* RFC: regex init_string
@ 2003-11-15 0:04 Jakub Jelinek
0 siblings, 0 replies; only message in thread
From: Jakub Jelinek @ 2003-11-15 0:04 UTC (permalink / raw)
To: Ulrich Drepper; +Cc: Glibc hackers
Hi!
Many regular expressions start with quite a long initial string.
This patch computes it (e.g. for "a(bc|bcd)" the initial string is "abc")

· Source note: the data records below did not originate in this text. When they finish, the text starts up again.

Fixpoint recover_each (t : Tick) (ids : list string) : Tx RunDb StoreError unit :=
  match ids with
  | [] => tret tt
  | raw_id :: rest =>
      id <- tlift (parse_run_id raw_id) ;
      found <- tread (run_by_id id) ;
      run <- tlift (ok_or found (CorruptData "recovery selected a missing run")) ;
      update_and_append run Interrupted recovery_event (now t) (now_ms t) ;;
      recover_each t rest
  end.

Definition recover_interrupted_on (t : Tick) : Tx RunDb StoreError Z :=
  transaction
    (ids <- tread (fun db => Ok (interrupted_ids db)) ;
     recover_each t ids ;;
     tret (Z.of_nat (length ids))).
End Store.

and tries to optimize it (if the initial string is single char, then
using memchr, otherwise memmem (which doesn't seem to be optimized too
much)). I haven't done any serious benchmarking and until this is
done and the speedups are on average worth the time spent in computing
the string, it doesn't make sense to apply this.
Maybe it might be useful to add Boyer-Moore if the initial string is longer,
only testing will show.
2003-11-15 Jakub Jelinek <jakub@redhat.com>
* posix/regex_internal.h (struct re_dfa_t): Add init_string
and init_string_len fields.
* posix/regcomp.c (re_compile_fastmap): Free and clear init_string
first or if it doesn't contain any chars afterwards, initialize
init_string_len.
(re_compile_fastmap_iter): Compute init_string.
(free_dfa_content): Free init_string.
* posix/regexec.c (re_search_internal): Optimize using init_string.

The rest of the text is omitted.